The Danish mission on Sloane Street in central London – a combined embassy and official residence that opened in 1977 and was designed by Danish master architect Arne Jacobsen – is one of the more prominent diplomatic outposts in the British capital.
“The structure attracts a lot of attention,” says ambassador Lars Thuesen, of the bold and boxy late-modernist design. “When I tell people where I work, they say, ‘Oh, the very modern building.’ Everybody knows it, which is remarkable. It’s a showpiece for Denmark.”
And it’s the perfect setting for the work that Thuesen, the Danish government’s only official representative in the UK, and his team do. Their objective is to champion the values of Denmark and those shared with the mission’s host country.
Defence is among the priorities. With attaché major general Jan Kazimierz Toft, Jacobsen meets ministers and government departments to develop bilateral military strategies.
“For generations, we have had very, very close co-operation with the UK when it comes to foreign and security policy,” says Thuesen.
Trade, industry and business interests are near the top of the list too, with Thuesen supporting his entrepreneurial compatriots through a network that he runs with the 25 largest Danish companies in the UK. “I meet with them every second month and arrange a guest of honour – usually a British minister,” he says. “It is extremely helpful as they can’t get these kinds of meetings on their own.”
These are some of the 3,000 people welcomed through the official residence’s doors each year. And much like he relies on Toft for military advice, Thuesen turns to a host of people – from his chef to his counsellor of commercial affairs – to run such events successfully.

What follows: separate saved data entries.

(* ===== verification/Pages.v ===== *)
(** * Pages of program memory

    [src/sys/sysfs/appfs_mem_dev.c]: the memory device under the application file system, whose sections
    of flash and of RAM are divided into numbered pages, and [src/sys/sysfs/appfs_ram.c]: the table with
    two bits for each page of RAM.

    The flash itself is driven by code of the processor, the class [FlashDriver]; the size of a RAM page
    is a constant of the processor, [MCU_RAM_PAGE_SIZE]. *)
From S2P Require Import Prelude Memory.

Definition MEM_FLAG_IS_QUERY : Z := 1.
Definition MEM_FLAG_IS_RAM : Z := 2.
Definition MEM_FLAG_IS_FLASH : Z := 4.
Definition MEM_FLAG_IS_TIGHTLY_COUPLED : Z := 8.
Definition MEM_FLAG_IS_EXTERNAL : Z := 16.
Definition INVALID_PAGE : Z := u32 (-1).

Record appfs_mem_section_t := mk_section { sec_flags : Z; sec_count : Z; sec_address : Z; sec_page_size : Z }.
(** [mem_pageinfo_t]. *)
Record mem_pageinfo_t := mk_page { pi_num : Z; pi_flags : Z; pi_addr : Z; pi_size : Z }.
Record mem_info_t := mk_info { mi_flash_pages : Z; mi_flash_size : Z; mi_ram_pages : Z; mi_ram_size : Z;
  mi_external_ram_pages : Z; mi_external_ram_size : Z; mi_tightlycoupled_ram_pages : Z; mi_tightlycoupled_ram_size : Z }.

(** ** Numbering *)

Fixpoint section_from (find_page : Z) (l : list appfs_mem_section_t) (page type : Z) : option (appfs_mem_section_t * Z) :=
  match l with
  | [] => None
  | s :: l =>
      if Bits.any (sec_flags s) type then
        if page <? u32 (find_page + sec_count s) then Some (s, u32 (page - find_page))
        else section_from (u32 (find_page + sec_count s)) l page type
      else section_from find_page l page type
  end.
Definition get_page_section_info (l : list appfs_mem_section_t) (page type : Z) : option (appfs_mem_section_t * Z) := section_from 0 l (u32 page) type.

(** The page and the flags of its section; no flags when nothing is there. *)
Fixpoint page_from (ram_page flash_page : Z) (l : list appfs_mem_section_t) (address size : Z) : Z * Z :=
  match l with
  | [] => (INVALID_PAGE, 0)
  | s :: l =>
      if (sec_address s <=? address) && (u32 (address + size) <=? u32 (sec_address s + u32 (sec_page_size s * sec_count s))) then
        let offset := u32 (address - sec_address s) / sec_page_size s in
        (u32 ((if Bits.any (sec_flags s) MEM_FLAG_IS_FLASH then flash_page else ram_page) + offset), sec_flags s)
      else if Bits.any (sec_flags s) MEM_FLAG_IS_FLASH then page_from ram_page (u32 (flash_page + sec_count s)) l address size
      else page_from (u32 (ram_page + sec_count s)) flash_page l address size
  end.
Definition get_page (l : list appfs_mem_section_t) (address size : Z) : Z * Z := page_from 0 0 l (u32 address) (u32 size).

Definition get_memory_page_count (l : list appfs_mem_section_t) (type : Z) : Z :=
  foldl (fun pages s => if Bits.any (sec_flags s) type then u32 (pages + sec_count s) else pages) 0 l.
Definition get_memory_size (l : list appfs_mem_section_t) (type : Z) : Z :=
  foldl (fun size s => if Bits.any (sec_flags s) type then u32 (size + u32 (sec_count s * sec_page_size s)) else size) 0 l.
Definition get_page_info (l : list appfs_mem_section_t) (page type : Z) : option mem_pageinfo_t :=
  match get_page_section_info l page type with
  | Some (s, offset) => Some (mk_page (s32 page) (sec_flags s) (u32 (sec_address s + u32 (offset * sec_page_size s))) (sec_page_size s))
  | None => None
  end.

(** ** The device *)

(** [driver.ioctl] of the flash: erasing the page at an address, and writing bytes. *)
Class FlashDriver := {
  has_flash : bool;
  flash_erase_addr : Z -> mem -> mem * Z;
  flash_writepage : Z -> Z -> mem -> mem -> mem * Z }.

(** Bytes of a buffer, and a copy of them to memory. *)
Definition copy_in (addr nbyte : Z) (buf : mem) (m : mem) : mem := for_range 0 nbyte (fun i => store8 (addr + i) (load8 buf i)) m.
Definition copy_out (m : mem) (addr nbyte : Z) (buf : mem) : mem := for_range 0 nbyte (fun i => store8 i (load8 m (addr + i))) buf.

Definition appfs_mem_getinfo (l : list appfs_mem_section_t) : mem_info_t :=
  mk_info (get_memory_page_count l MEM_FLAG_IS_FLASH) (get_memory_size l MEM_FLAG_IS_FLASH)
          (get_memory_page_count l MEM_FLAG_IS_RAM) (get_memory_size l MEM_FLAG_IS_RAM)
          (get_memory_page_count l (Z.lor MEM_FLAG_IS_RAM MEM_FLAG_IS_EXTERNAL)) (get_memory_size l (Z.lor MEM_FLAG_IS_RAM MEM_FLAG_IS_EXTERNAL))
          (get_memory_page_count l (Z.lor MEM_FLAG_IS_RAM MEM_FLAG_IS_TIGHTLY_COUPLED)) (get_memory_size l (Z.lor MEM_FLAG_IS_RAM MEM_FLAG_IS_TIGHTLY_COUPLED)).
Definition appfs_mem_getpageinfo (l : list appfs_mem_section_t) (info : mem_pageinfo_t) : mem_pageinfo_t * Z :=
  let '(info, ok) :=
    if Bits.any (pi_flags info) MEM_FLAG_IS_QUERY then
      let '(num, type) := get_page l (pi_addr info) 0 in
      (mk_page (s32 num) type (pi_addr info) (pi_size info), negb (type =? 0))
    else (info, true) in
  if ok then
    match get_page_info l (pi_num info) (pi_flags info) with
    | Some info => (info, 0)
    | None => (info, SYSFS_SET_RETURN 177 EINVAL)
    end
  else (info, SYSFS_SET_RETURN 171 EINVAL).
(** What is read goes to [buf].  [None] is a copy of almost 4 GB: a negative size is not refused. *)
Definition appfs_mem_read (l : list appfs_mem_section_t) (loc nbyte : Z) (buf : mem) (m : mem) : option (mem * Z) :=
  if (get_page l loc nbyte).2 =? 0 then Some (buf, SYSFS_SET_RETURN 56 EINVAL)
  else if nbyte <? 0 then None else Some (copy_out m (u32 loc) nbyte buf, nbyte).
Definition appfs_mem_write (l : list appfs_mem_section_t) (loc nbyte : Z) (buf : mem) (m : mem) : option (mem * Z) :=
  let type := (get_page l loc nbyte).2 in
  if type =? 0 then Some (m, SYSFS_SET_RETURN 72 EINVAL)
  else if Bits.any type MEM_FLAG_IS_RAM then if nbyte <? 0 then None else Some (copy_in (u32 loc) nbyte buf m, nbyte)
  else Some (m, SYSFS_SET_RETURN 79 ENOTSUP).
Section Device.
Context {FD : FlashDriver}.
Definition appfs_mem_erasepage (l : list appfs_mem_section_t) (page : Z) (m : mem) : mem * Z :=
  if has_flash then
    let addr := match get_page_info l page MEM_FLAG_IS_FLASH with Some info => pi_addr info | None => 0 end in
    flash_erase_addr addr m
  else (m, SYSFS_SET_RETURN 157 ENOTSUP).
Definition appfs_mem_writepage (l : list appfs_mem_section_t) (addr nbyte : Z) (buf : mem) (m : mem) : mem * Z :=
  let type := (get_page l addr nbyte).2 in
  if type =? 0 then (m, SYSFS_SET_RETURN 191 EINVAL)
  else if Bits.any type MEM_FLAG_IS_RAM then (copy_in addr nbyte buf m, s32 nbyte)
  else if has_flash then flash_writepage addr nbyte buf m
  else (m, SYSFS_SET_RETURN 204 ENOTSUP).
End Device.

(** ** The table of the RAM pages *)

Definition APPFS_MEMPAGETYPE_FREE : Z := 0.
Definition APPFS_MEMPAGETYPE_SYS : Z := 1.
Definition APPFS_MEMPAGETYPE_USER : Z := 2.
Definition APPFS_MEMPAGETYPE_MASK : Z := 3.
Definition APPFS_MEMPAGETYPE_INVALID : Z := -1.

(** The words of the table, and of what lies behind it. *)
Definition usage := Z -> Z.
Definition get_page_usage (u : usage) (page : Z) : Z :=
  let block := Z.shiftr page 4 in
  let shift := Z.land page 15 * 2 in
  Z.land (Z.shiftr (u block) shift) APPFS_MEMPAGETYPE_MASK.
Definition set_word (i v : Z) (u : usage) : usage := fun j => if j =? i then v else u j.
Definition set_page_usage (page type : Z) (u : usage) : usage :=
  let block := Z.shiftr page 4 in
  let shift := Z.land page 15 * 2 in
  let u := set_word block (Z.land (u block) (u32 (Z.lnot (Z.shiftl APPFS_MEMPAGETYPE_MASK shift)))) u in
  set_word block (Z.lor (u block) (u32 (Z.shiftl (Z.land type APPFS_MEMPAGETYPE_MASK) shift))) u.

Class PageSize := { MCU_RAM_PAGE_SIZE : Z }.
Section Table.
Context {PS : PageSize}.
(** [memset] clears [usage_size] bytes: of the last word it may clear only the low ones. *)
Definition appfs_ram_root_init (usage_size : Z) (u : usage) : usage := fun i =>
  if 0 <=? i then let n := 8 * Z.max 0 (Z.min 4 (usage_size - 4 * i)) in Z.shiftl (Z.shiftr (u i) n) n else u i.
Definition appfs_ram_root_get (l : list appfs_mem_section_t) (page : Z) (u : usage) : Z :=
  if u32 page <? get_memory_page_count l MEM_FLAG_IS_RAM then get_page_usage u (u32 page) else APPFS_MEMPAGETYPE_INVALID.
Definition ram_page_count (size : Z) : Z := u32 (u32 size + MCU_RAM_PAGE_SIZE - 1) / MCU_RAM_PAGE_SIZE.
Definition appfs_ram_root_set (l : list appfs_mem_section_t) (page size type : Z) (u : usage) : usage :=
  for_range (u32 page) (u32 (u32 page + ram_page_count size))
    (fun i u => if u32 page <? get_memory_page_count l MEM_FLAG_IS_RAM then set_page_usage i type u else u) u.
End Table.

(** ** Copies *)

Lemma u8_u8 z : u8 (u8 z) = u8 z.
Proof. apply Z.mod_mod. lia. Qed.
Lemma copy_out_load m a n b i : load8 (copy_out m a n b) i = if (0 <=? i) && (i <? n) then load8 m (a + i) else load8 b i.
Proof.
  unfold copy_out. destruct (decide (0 <= n)) as [Hn|]; [|rewrite for_range_nil by lia; destruct (Z.leb_spec 0 i), (Z.ltb_spec i n); done || lia].
  pose proof (for_range_ind (fun k b' => load8 b' i = if (0 <=? i) && (i <? k) then load8 m (a + i) else load8 b i) 0 n (fun k => store8 k (load8 m (a + k))) b Hn) as H. cbv beta in H. apply H.
  - destruct (Z.leb_spec 0 i), (Z.ltb_spec i 0); done || lia.
  - intros k b' Hk IH. unfold load8 at 1, store8. destruct (Z.eqb_spec i k) as [->|Hne].
    + rewrite (proj2 (Z.leb_le 0 k)), (proj2 (Z.ltb_lt k (k + 1))) by lia. cbn [andb]. unfold load8. by rewrite !u8_u8.
    + fold (load8 b' i). rewrite IH. destruct (Z.leb_spec 0 i), (Z.ltb_spec i k), (Z.ltb_spec i (k + 1)); done || lia.
Qed.
Lemma copy_in_load a n b m x : load8 (copy_in a n b m) x = if (a <=? x) && (x <? a + n) then load8 b (x - a) else load8 m x.
Proof.
  unfold copy_in. destruct (decide (0 <= n)) as [Hn|]; [|rewrite for_range_nil by lia; destruct (Z.leb_spec a x), (Z.ltb_spec x (a + n)); done || lia].
  pose proof (for_range_ind (fun k m' => load8 m' x = if (a <=? x) && (x <? a + k) then load8 b (x - a) else load8 m x) 0 n (fun i => store8 (a + i) (load8 b i)) m Hn) as H. cbv beta in H. apply H.
  - destruct (Z.leb_spec a x), (Z.ltb_spec x (a + 0)); done || lia.
  - intros k m' Hk IH. unfold load8 at 1, store8. destruct (Z.eqb_spec x (a + k)) as [->|Hne].
    + rewrite (proj2 (Z.leb_le a (a + k))), (proj2 (Z.ltb_lt _ _)) by lia. cbn [andb]. replace (a + k - a) with k by lia. unfold load8. by rewrite !u8_u8.
    + fold (load8 m' x). rewrite IH. destruct (Z.leb_spec a x), (Z.ltb_spec x (a + k)), (Z.ltb_spec x (a + (k + 1))); done || lia.
Qed.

It’s a reminder that to build bilateral relations effectively, a nation needs more than just a skilled diplomat and a smart building. A team of staff with an in-depth knowledge of soft and hard power is key too.
“These people build the foundation for my work,” says Thuesen. “I couldn’t do anything without them.”
The Cabinet (From left to right)
Nete Svane Flying visa officer “Assists all missions with visas.”
Lone Britt Christensen Cultural attaché “Works for the Danish arts.”
Anne Dorothea Bruun Aubry Deputy head of mission “Second in command.”
Esben Egede Rasmussen Minister counsellor for agriculture, food and fisheries “Supports the Danish food and primary sectors.”
Jan Kazimierz Toft Defence attaché “Handles military affairs.”
A career diplomat, Thuesen has previously served as ambassador to Spain and Andorra and as state secretary at the ministry of foreign affairs in Denmark. He took the chance of heading the London mission in 2017. As for a highlight in that time? “Our prime minister couldn’t make the celebrations in Portsmouth for the 75th anniversary of D-Day. I stepped in and had lunch with Macron, May, Merkel, Trump and Trudeau.”
Charlotte Owen Principal energy policy adviser “Shares Danish expertise on green transitions.”
Dennis Blicher Consul “Works with visas and passports, and offers consular assistance.”
Rasmus á Rógvi Rasmussen Residence chef “Crucial to all of our dinners and receptions.”
Fafaya Katrine Dewornu Mogensen Intern, public diplomacy and culture “Interns play a key part in the embassy.”
Rikke Huque-Iversen Executive assistant to the ambassador “Takes care of managing the ambassadorial calendar.”
Jakob Holm Press attaché “Shares important stories about Denmark with the British population.”
Morten Viktor Ranieri-Svendsen Counsellor, commercial affairs “Assists Danish businesses in the UK.”